The Remarkable Life and Death of Roy L. “Rocky” Dennis
He wasn’t supposed to live past the age of seven.
On Dec. 4, 1961, Roy L. “Rocky” Dennis was born in Glendora, California, and was initially thought to be a perfectly healthy baby. It wasn’t until an X-ray technician noticed a slight cranial anomaly when he was 18-months-old that doctors began questioning what was wrong with the adorable little boy. What started out as just a routine tonsillectomy turned into a decade-long battle for survival.
“The bridge of his nose hadn’t formed,” his mother, Florence Tullis, told the Chicago Tribune. “That happens in a lot of babies, so no one had worried much. But then his head started to grow. I went into shock.”

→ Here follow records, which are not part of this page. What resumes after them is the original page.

Lemma parse_args_inv p argv h ns h' :
  parse_args p argv h = Ok (ns, h') →
  ∃ toks st,
    classify p argv = Ok toks ∧
    consume p toks {| ps_namespace := defaults p; ps_seen := [];
                      ps_extras := []; ps_heap := h |} = Ok st ∧
    ps_extras st = [] ∧ ns = ps_namespace st ∧ h' = ps_heap st.
Proof.
  unfold parse_args, mbind, result_bind.
  destruct (classify p argv) as [toks|]; [|done].
  destruct (consume p toks _) as [st|] eqn:Hc; [|done].
  destruct (missing_required p (ps_seen st)); [done|].
  destruct (ps_extras st) eqn:He; [|done].
  intros [= <- <-]. by exists toks, st.
Qed.

(** The store of an accepted command line is the one before parsing,
    with empty lists added. *)
Lemma parse_args_heap p argv h ns h' :
  parse_args p argv h = Ok (ns, h') →
  ∃ objs, h' = h ++ objs ∧ Forall (λ x, x = OList []) objs.
Proof.
  intros (toks & st & _ & Hco & _ & _ & ->)%parse_args_inv.
  by apply consume_heap in Hco.
Qed.

(** What an accepted command line holds for an option: the value made
    from what was given with the last argument string that selects the
    option, attached to it or as the argument string that follows. *)
Lemma parse_value p before s after h ns h' a o e :
  parse_args p (before ++ s :: after) h = Ok (ns, h') →
  _parse_optional p s = Ok (Some (Some a, o, e)) →
  (∀ s', s' ∈ match e with Some _ => after | None => tail after end →
         ¬ selects p s' (dest a)) →
  kind a = Store ∧
  ∃ v val objs0 hv' objs,
    match e with
    | Some x => v = x
    | None => v ≠ "--" ∧ ∃ after', after = v :: after'
    end ∧
    _get_values (type_ a) v (h ++ objs0) = Ok (val, hv') ∧
    getattr ns (dest a) = Ok val ∧ h' = hv' ++ objs.
Proof.
  intros (toks & st & Hcl & Hco & Hex & -> & ->)%parse_args_inv Hs Hlater.
  assert (Hnosep : ¬ Exists is_separator toks).
  { intros Hsep. eapply consume_extras; [exact Hco| |exact Hex]. by right. }
  apply classify_app in Hcl as [?|(t1 & t2 & _ & H2 & ->)]; [done|].
  apply classify_cons in H2 as [Hsep|(o' & t & _ & Hs' & Hafter & ->)].
  { destruct Hnosep. apply Exists_app. by right. }
  rewrite Hs in Hs'. injection Hs' as <-. simpl in Hco.
  destruct (consume_split _ _ _ _ Hco _ _ _ _ _ _ eq_refl) as (st1 & Hc1 & Hc2).
  apply consume_opt_inv in Hc2 as (Hk & v & st2 & rest & Ht & Hrest & Hcase).
  split; [done|].
  apply take_action_Ok in Ht as (_ & ? & val & hv' & [= <-] & Hv & ->).
  destruct (consume_heap _ _ _ _ Hc1) as (objs0 & Hh0 & _). simpl in Hh0.
  rewrite Hh0 in Hv.
  destruct (consume_heap _ _ _ _ Hrest) as (objs & Hh & _). simpl in Hh.
  exists v, val, objs0, hv', objs.
  assert (Hval : ∀ after',
    classify p after' = Ok rest →
    (∀ s', s' ∈ after' →
       s' ∈ match e with Some _ => after | None => tail after end) →
    getattr (ps_namespace st) (dest a) = Ok val).
  { intros after' Hcl' Hin.
    rewrite (consume_untouched _ (dest a) _ _ _ Hrest).
    - simpl. apply getattr_setattr_eq.
    - intros s' a' o' e' Hin' Hd.
      destruct (classify_tokens _ _ _ Hcl' _ _ Hin')
        as [Hs' [?|[?|(oo & Hp & Hc)]]]; try done.
      destruct oo as [[[a'' o''] e'']|]; [|done]. simpl in Hc. simplify_eq.
      eapply Hlater; [apply Hin; exact Hs'|]. by eexists _, _, _. }
  destruct Hcase as [[-> ->]|[-> ->]].
  - split; [done|]. split; [done|]. split; [|done]. by eapply Hval.
  - apply classify_head in Hafter as (after' & -> & [?|[Hne Hcl']]); [done|].
    split; [split; [done|by exists after']|]. split; [done|].
    split; [|done]. by eapply Hval.
Qed.

(** What is held for an option of type [t] that was given the value
    [v]. *)
Lemma stored_value t v h objs0 val hv' objs ns d :
  _get_values t v (h ++ objs0) = Ok (val, hv') →
  getattr ns d = Ok val →
  if String.eqb v "--" then
    ∃ k, getattr ns d = Ok (VRef k) ∧ (List.length h <= k)%nat ∧
         (hv' ++ objs) !! k = Some (OList []) ∧
         py_truthy (hv' ++ objs) (VRef k) = false
  else
    match t with
    | TStr => getattr ns d = Ok (VStr v)
    | TInt => ∃ z, py_int v = Some z ∧ getattr ns d = Ok (VInt z)
    | TBool => getattr ns d = Ok (VBool (py_bool v))
    end.
Proof.
  intros Hv Hg. apply _get_values_Ok in Hv as [(-> & -> & ->)|(Hne & Hc & ->)].
  - simpl. exists (List.length (h ++ objs0)). split; [done|].
    split; [rewrite length_app; lia|].
    assert (Hl : ((h ++ objs0) ++ [OList []] ++ objs) !! List.length (h ++ objs0)
                 = Some (OList [])).
    { rewrite lookup_app_r by lia. by rewrite Nat.sub_diag. }
    rewrite <- app_assoc. split; [done|]. unfold py_truthy. by rewrite Hl.
  - apply String.eqb_neq in Hne. rewrite Hne. unfold convert in Hc.
    destruct t.
    + by simplify_eq.
    + destruct (py_int v) as [z|]; [|done]. simplify_eq. by exists z.
    + by simplify_eq.
Qed.

Lemma _parse_optional_in p s a o e :
  _parse_optional p s = Ok (Some (Some a, o, e)) → (o, a) ∈ option_table p.
Proof.
  intros H.
  apply _parse_optional_action in H as [(Hf & -> & _) | [(x & _ & Hf & _) | Ht]].
  - by apply find_option_Some.
  - by apply find_option_Some.
  - eapply option_tuple_in. rewrite Ht. by left.
Qed.

Lemma parser_store_option o a :
  (o, a) ∈ option_table parser → kind a = Store → o ≠ "-h".
Proof.
  intros H Hk ->. unfold parser, option_table in H. simpl in H.
  table_cases H; done.
Qed.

Rocky suffered from a rare and fatal congenital disease called craniodiaphyseal dysplasia, which caused his face and head to swell to a bizarre size and shape. Craniodiaphyseal dysplasia triggered severe headaches, paralysis, and ruptured blood vessels.
His condition was so unusual that only a handful of other cases have ever been reported. Doctors believed he would be mentally retarded, blind and dead before turning seven-years-old. But his mother, who was a former go-go dancer with a fondness for bikers and drugs, didn’t believe a word of it.